[Start of Attachment]

Lemma populate_lookup rows : forall m m' k, populate rows m = Some m' ->
  m' !! k = match List.find (named k) rows with Some c => Some c | None => m !! k end.
Proof.
  induction rows as [|r rows IH]; intros m m' k Hp; [by injection Hp as ->|]. pose proof Hp as Hp0. cbn [populate] in Hp.
  destruct (sflags_bits (str (sflags r)) 0); [|done]. cbn [mbind option_bind] in Hp. destruct (m !! str (name r)) eqn:E; [done|].
  rewrite (IH _ _ k Hp). cbn [List.find]. unfold named at 2. case_bool_decide as Hn.
  - subst k. rewrite (populate_old _ _ _ _ r Hp) by apply lookup_insert_eq. apply lookup_insert_eq.
  - destruct (List.find (named k) rows); [done|]. by rewrite lookup_insert_ne.
Qed.

Lemma table_accepted : bool_decide (is_Some populateCommandTable) = true.
Proof. by vm_compute. Qed.

(** populateCommandTable() accepts the table: its names differ and its flags are known;
    and lookupCommand() of a name without NUL finds the row of that name, in any case of
    letters, whatever the seed of the hash and the progress of the rehashing. *)
Theorem lookupCommand_correct s x : rep s x -> Forall (fun c => c <> 0) x ->
  exists commands, populateCommandTable = Some commands /\ lookupCommand s = Some (commands !! map tolower x).
Proof.
  intros Hr Hx. rewrite (lookup_ok _ _ Hr). pose proof table_accepted as Hp.
  destruct populateCommandTable as [m|] eqn:E; [|discriminate Hp]. clear Hp. exists m. split; [reflexivity|].
  f_equal. unfold populateCommandTable in E. rewrite (populate_lookup _ _ _ (map tolower x) E), lookup_empty. unfold a_lookup.
  assert (cstring x = x) as Ec. { clear -Hx. induction Hx as [|c x Hc _ IH]; [done|]. cbn. by rewrite (proj2 (Z.eqb_neq c 0) Hc), IH. }
  clear E m. induction redisCommandTable as [|c rows IH]; [done|]. cbn [List.find]. unfold named at 1, is_word at 1. rewrite Ec.
  destruct (decide (map tolower x = str (name c))) as [En|En].
  - rewrite !bool_decide_true by congruence. unfold same_bucket at 1. by rewrite (hash_lower x), En, Z.eqb_refl.
  - rewrite !bool_decide_false by congruence. by rewrite andb_false_r.
Qed.

End Lookup.

(** ** Expires *)

Section Expires.
Context `{SE : ServerEnv}.

(** The key has no expire that has passed at time [now]. *)
Definition live (t : aserver) (db : Z) (k : list Z) (now : Z) : bool :=
  match a_expires (cur_db db t) !! k with Some when => (when <? 0) || (now <=? when) | None => true end.

Lemma a_expire_master db k t : masterhost = false -> loading = false -> lua_time = None ->
  let t' := snd (a_expire db k t) in
  (exists d, rd (a_dbs t) db = Some d) ->
  cur_db db t' = (if live t db k (clock (ticks (a_sd t))) then cur_db db t else remove k (cur_db db t)) /\
  (live t db k (clock (ticks (a_sd t))) = false -> In (PropagateDel db k) (events (a_sd t'))).
Proof.
  intros Hm Hl Hlua t' (d & Hd). unfold t', a_expire, live, a_get, a_gets, mbind, Spec_bind. cbv beta iota.
  destruct (a_expires (cur_db db t) !! k) as [w|]; [|by split]. rewrite Hl, Hlua, Hm, orb_false_r.
  destruct (w <? 0); [by split|]. cbn [orb]. unfold a_mstime, a_gets, a_side, mbind, Spec_bind, mret, Spec_ret. cbv beta iota. cbn [a_sd].
  destruct (clock (ticks (a_sd t)) <=? w); [by split|]. cbn. split; [|].
  - unfold cur_db, a_modify, a_set, a_get, a_gets, mbind, Spec_bind. cbn [snd fst a_dbs a_side a_log]. unfold cur_db. cbn [a_dbs]. rewrite Hd.
    apply rd_Some in Hd as [H0 Hd]. unfold rd. zdec. by rewrite list_lookup_insert_eq by (by eapply lookup_lt_Some).
  - intros _. unfold a_modify, a_set, a_get, a_gets, mbind, Spec_bind. cbn [snd fst a_sd log_event events].
    apply in_app_iff. left. apply in_app_iff. right. by left.
Qed.

Lemma a_lookupRead_master db k t : masterhost = false -> loading = false -> lua_time = None -> (exists d, rd (a_dbs t) db = Some d) ->
  let alive := live t db k (clock (ticks (a_sd t))) in
  fst (a_lookupRead db k t) = (if alive then a_dict (cur_db db t) !! k else None) /\
  cur_db db (snd (a_lookupRead db k t)) = (if alive then cur_db db t else remove k (cur_db db t)) /\
  (alive = false -> In (PropagateDel db k) (events (a_sd (snd (a_lookupRead db k t))))).
Proof.
  intros Hm Hl Hlua Hd alive. destruct (a_expire_master db k t Hm Hl Hlua Hd) as [Ec Ee]. fold alive in Ec, Ee.
  unfold a_lookupRead, a_find, a_get, a_gets, a_side, mbind, Spec_bind, mret, Spec_ret. destruct (a_expire db k t) as [b t1]. cbn [snd] in Ec, Ee.
  cbn [fst snd]. rewrite Ec. split_and!.
  - destruct alive; [done|]. apply lookup_delete_eq.
  - rewrite <- Ec. done.
  - intros Ha. specialize (Ee Ha). cbn [a_sd]. destruct (a_dict _ !! k); exact Ee.
Qed.

(** C19. On a master that is not loading its data, a key whose time to live has passed is
    never found: the lookup removes it with its expire, leaves every other key as it is, and
    passes the removal on to the append only file and the slaves.  A key that is alive is
    found with its value, and the database does not change. *)
Theorem expired_keys_gone N L R s j key k db : inv N L [] R s -> In (j, key, k) R -> 0 <= db < dbnum ->
  masterhost = false -> loading = false -> lua_time = None ->
  let alive := live (abs s) db k (clock (ticks (sd s))) in
  exists r s', lookupKeyRead db key s = Some (r, s') /\
    found s' db k r (if alive then a_dict (cur_db db (abs s)) !! k else None) /\
    cur_db db (abs s') = (if alive then cur_db db (abs s) else remove k (cur_db db (abs s))) /\
    (alive = false -> In (PropagateDel db k) (events (sd s'))).
Proof.
  intros I Hj Hdb Hm Hl Hlua alive. destruct (sim_result _ _ _ _ (sim_lookupKeyRead N L R s j key k db I Hj Hdb)) as (r & s' & E & Ea & _ & _ & _ & Hf).
  assert (exists d, rd (a_dbs (abs s)) db = Some d) as Hd. { destruct (inv_db _ _ _ _ _ _ I Hdb) as [d Hd]. rewrite abs_rd, Hd. by eexists. }
  destruct (a_lookupRead_master db k (abs s) Hm Hl Hlua Hd) as (E1 & E2 & E3). change (ticks (a_sd (abs s))) with (ticks (sd s)) in *.
  fold alive in E1, E2, E3. rewrite <- Ea in E2, E3. rewrite E1 in Hf. by exists r, s'.
Qed.

End Expires.

(** ** Examples *)

(** The bytes of a literal. *)
Ltac literal_bytes := repeat first [apply Forall_nil_2 | apply Forall_cons_2; [by vm_compute|]].

Section Witnesses.
Import Example.

Definition before : list action := [ask ["SET"; "k"; "10"; "PX"; "1"]; ask ["SET"; "l"; "abc"]; Sent]%string.

Lemma before_ok : session_ok before REDIS_SHARED_INTEGERS a_start.
Proof. apply session_okb_ok. vm_compute. reflexivity. Qed.

Lemma ready_before args : forallb (fun x => forallb (fun c => (0 <=? c) && (c <? 256)) x && (zlen x <=? STRING_MAX)) args = true -> zlen args < 2 ^ 16 ->
  exists N s, fits N s (length args) /\ abs s = AServer (a_dbs (snd (a_serve before a_start))) args (a_sd (snd (a_serve before a_start))).
Proof.
  intros Hf Hl. apply ready_after; [exact dbnum_ok|reflexivity|exact before_ok|vm_compute; reflexivity| |].
  - rewrite forallb_forall in Hf. apply Forall_forall. intros y Hy%list_elem_of_In%Hf%andb_true_iff. destruct Hy as [Hy Hy2%Z.leb_le]. split; [|done].
    rewrite forallb_forall in Hy. apply Forall_forall. intros c Hc%list_elem_of_In%Hy. unfold byte_ok. lia.
  - assert (all_keys (snd (a_serve before a_start)) = 2) as -> by (vm_compute; reflexivity). unfold REDIS_SHARED_INTEGERS. lia.
Qed.

Lemma string_commands_refine_witness : exists N s s', fits N s 3 /\ abs s = AServer (a_dbs (snd (a_serve before a_start))) (map str ["INCRBY"; "k"; "5"]%string) (a_sd (snd (a_serve before a_start))) /\
  string_proc CIncrby s = Some (tt, s') /\ abs s' = snd (string_spec CIncrby (abs s)).
Proof.
  destruct (ready_before (map str ["INCRBY"; "k"; "5"]%string)) as (N & s & F & E); [reflexivity|reflexivity|].
  destruct (string_commands_refine CIncrby N s F Logic.I) as (s' & E1 & E2 & _). exists N, s, s'. split; [exact F|]. split; [exact E|]. split; [exact E1|exact E2].
Defined.

Lemma key_commands_refine_witness : exists N s s', fits N s 3 /\ abs s = AServer (a_dbs (snd (a_serve before a_start))) (map str ["RENAME"; "k"; "l"]%string) (a_sd (snd (a_serve before a_start))) /\
  key_proc CRename s = Some (tt, s') /\ abs s' = snd (key_spec CRename (abs s)).
Proof.
  destruct (ready_before (map str ["RENAME"; "k"; "l"]%string)) as (N & s & F & E); [reflexivity|reflexivity|].
  destruct (key_commands_refine CRename N s F) as (s' & E1 & E2 & _). exists N, s, s'. split; [exact F|]. split; [exact E|]. split; [exact E1|exact E2].
Defined.

Lemma bit_commands_refine_witness : exists N s s', fits N s 5 /\ abs s = AServer (a_dbs (snd (a_serve before a_start))) (map str ["BITOP"; "OR"; "m"; "k"; "l"]%string) (a_sd (snd (a_serve before a_start))) /\
  bit_proc (fun _ => 3) CBitop s = Some (tt, s') /\ abs s' = snd (bit_spec CBitop (abs s)).
Proof.
  destruct (ready_before (map str ["BITOP"; "OR"; "m"; "k"; "l"]%string)) as (N & s & F & E); [reflexivity|reflexivity|].
  assert (fits N s 4) as F4 by (destruct F as (I & HN & Hl); split; [exact I|]; split; [exact HN|]; cbn in Hl; lia).
  destruct (bit_commands_refine (fun _ => 3) CBitop N s F4) as (s' & E1 & E2 & _). exists N, s, s'. split; [exact F|]. split; [exact E|]. split; [exact E1|exact E2].
Defined.

Lemma redisPopcount_counts_witness : redisPopcount 2 ([7; 7] ++ [1; 2; 255; 4; 8; 9] ++ [0]) 2 6 = Some (ones (bits [1; 2; 255; 4; 8; 9])) /\ ones (bits [1; 2; 255; 4; 8; 9]) = 14.
Proof.
  split; [|reflexivity]. apply (redisPopcount_counts 2 [7; 7] [1; 2; 255; 4; 8; 9] [0]); [literal_bytes|reflexivity].
Defined.

Lemma redisBitpos_first_witness : redisBitpos 5 ([9] ++ [0; 0; 0; 0; 32; 1] ++ [0]) 1 6 1 = Some (bitpos true [0; 0; 0; 0; 32; 1]) /\ bitpos true [0; 0; 0; 0; 32; 1] = 34.
Proof.
  split; [|reflexivity]. apply (redisBitpos_first 5 [9] [0; 0; 0; 0; 32; 1] [0] true). literal_bytes.
Defined.

Lemma bitop_buffer_combines_witness :
  bitop_buffer BITOP_XOR [([1; 2; 3; 0], 3); ([255; 1; 0], 2)] 2 3 [0; 0; 0; 0] = Some (combine BITOP_XOR [[1; 2; 3]; [255; 1]] 3 ++ [0]) /\
  combine BITOP_XOR [[1; 2; 3]; [255; 1]] 3 = [254; 3; 3].
Proof.
  split; [|reflexivity].
  apply (bitop_buffer_combines BITOP_XOR [([1; 2; 3; 0], 3); ([255; 1; 0], 2)] [[1; 2; 3]; [255; 1]] 2 3); [by vm_compute| |done|done|done|].
  - constructor; [|constructor; [|constructor]]; exists [0]; (split; [reflexivity|split; [reflexivity|literal_bytes]]).
  - constructor; [by vm_compute|constructor; [by vm_compute|constructor]].
Defined.

Lemma lookupCommand_correct_witness : exists commands, populateCommandTable = Some commands /\
  lookupCommand (Sds 3 0 [71; 101; 116; 0]) = Some (commands !! str "get").
Proof.
  apply (lookupCommand_correct (Sds 3 0 [71; 101; 116; 0]) [71; 101; 116]).
  - exists []. split_and!; reflexivity.
  - repeat constructor; discriminate.
Defined.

[End of Attachment]

» **What is required**
Using only the listing above, restate exactly the lines from the line containing "Lemma a_expire_master db" through the line containing "cur_db db t'", both included.

» **Response area**
Lemma a_expire_master db k t : masterhost = false -> loading = false -> lua_time = None ->
  let t' := snd (a_expire db k t) in
  (exists d, rd (a_dbs t) db = Some d) ->
  cur_db db t' = (if live t db k (clock (ticks (a_sd t))) then cur_db db t else remove k (cur_db db t)) /\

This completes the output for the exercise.